DESCRIPTION OF THE TASK: Transcribe the line containing "(H2 & H4 & H1)." and every line after it, exactly, through the end of the records.

DATA FOR REVIEW section start

(** ** A Service for a Deployment *)

(** A Service rendered for the name of a Deployment selects the pods of that
    Deployment and has its name; the type is passed on as given, the two
    ports are the parsed integers, and rendering changes nothing. *)
Theorem service_selects_the_deployment name image replicas port ns sport target ty sns
    w d w1 s w2 :
  Version4.generate_deployment_manifest name image replicas port ns w = (Ret d, w1) →
  Version4.generate_service_manifest name sport target ty sns w1 = (Ret s, w2) →
  w2 = w ∧
  get [Key "spec"; Key "selector"; Key "app"] s
    = get [Key "spec"; Key "template"; Key "metadata"; Key "labels"; Key "app"] d ∧
  get [Key "metadata"; Key "name"] s = get [Key "metadata"; Key "name"] d ∧
  get [Key "kind"] s = Some (VStr "Service") ∧
  get [Key "spec"; Key "type"] s = Some (VStr ty) ∧
  ∃ p t, Py.int (int_max_str_digits (host w)) sport = inl p ∧
         Py.int (int_max_str_digits (host w)) target = inl t ∧
         get [Key "spec"; Key "ports"] s
           = Some (VList [VDict [("port", VInt p); ("targetPort", VInt t)]]).
Proof.
  unfold Version4.generate_deployment_manifest, Version4.generate_service_manifest.
  rewrite generate_deployment_manifest_eq.
  destruct (Py.int _ replicas) as [n|]; [|discriminate].
  destruct (Py.int _ port) as [q|]; [|discriminate].
  intros [= <- <-]. rewrite generate_service_manifest_eq.
  destruct (Py.int _ sport) as [p|]; [|discriminate].
  destruct (Py.int _ target) as [t|]; [|discriminate].
  intros [= <- <-]. repeat split. exists p, t. repeat split.
Qed.

(** ** The theorems at work on concrete requests *)

(** [rm -rf /] as a custom command. *)
Lemma untrusted_command_rejected_witness :
  let r := custom_form "rm -rf /" in
  let w := machine (fun _ => succeeds) None connected_session in
  head (split (form_get r "custom_command" "")) ≠ Some "kubectl" ∧
  procs (Version2.execute_custom r w).2 = procs w ∧
  procs (Version4.execute_custom r w).2 = procs w ∧
  flashes (web_state (Version4.execute_custom r w).2) = [rejected].
Proof.
  cbv zeta.
  assert (H : head (split (form_get (custom_form "rm -rf /") "custom_command" ""))
              ≠ Some "kubectl") by (vm_compute; discriminate).
  destruct (untrusted_command_rejected (custom_form "rm -rf /")
              (machine (fun _ => succeeds) None connected_session) H)
    as [[H2 H4] Hf].
  split; [exact H|]. split; [exact H2|]. split; [exact H4|].
  destruct Hf as [_ Hf]; [reflexivity|vm_compute; discriminate|].
  rewrite Hf by (eexists; reflexivity). reflexivity.
Defined.


(** A Deployment with three replicas in version 2 and 4, and with the
    replicas [lots] in version 1. *)
Lemma replicas_rendering_witness :
  let r := deployment_form "3" in
  let w := machine (fun _ => succeeds) None connected_session in
  let r1 := deploy_form "lots" in
  let w1 := machine (fun _ => succeeds) None empty_session in
  (connected w ∧ current_user r = Some alice ∧
   lacks r1 ["api"; "token"; "name"; "image"] = false) ∧
  renders_replicas Version2.create_deployment r w ∧
  renders_replicas Version4.create_deployment r w ∧
  interpolated "  replicas: lots" (Version1.deployment_yaml "web" "nginx:1.25" "lots") ∧
  ∃ probe apply,
    procs (Version1.deploy r1 w1).2 = procs w1 ++ [probe; apply] ∧
    (p_status apply ≠ NotStarted →
     p_input apply = Some (Version1.deployment_yaml "web" "nginx:1.25" "lots")).
Proof.
  cbv zeta.
  destruct (replicas_rendering (deployment_form "3")
              (machine (fun _ => succeeds) None connected_session) alice
              (deploy_form "lots") (machine (fun _ => succeeds) None empty_session)
              "/tmp/kubeconf_k3x9q2ab.yaml" [] 1%nat "ok" "") as (H2 & H4 & H1).
  split; [repeat split|].
  split; [exact (H2 eq_refl eq_refl eq_refl)|].
  split; [exact (H4 eq_refl eq_refl eq_refl eq_refl)|].
  destruct (H1 eq_refl eq_refl eq_refl eq_refl eq_refl eq_refl)
    as (Hi & probe & apply & Hp & _ & _ & Hin).
  split; [exact Hi|]. exists probe, apply. split; [exact Hp|exact Hin].
Defined.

DATA FOR REVIEW section end

SOLUTION:
              "/tmp/kubeconf_k3x9q2ab.yaml" [] 1%nat "ok" "") as (H2 & H4 & H1).
  split; [repeat split|].
  split; [exact (H2 eq_refl eq_refl eq_refl)|].
  split; [exact (H4 eq_refl eq_refl eq_refl eq_refl)|].
  destruct (H1 eq_refl eq_refl eq_refl eq_refl eq_refl eq_refl)
    as (Hi & probe & apply & Hp & _ & _ & Hin).
  split; [exact Hi|]. exists probe, apply. split; [exact Hp|exact Hin].
Defined.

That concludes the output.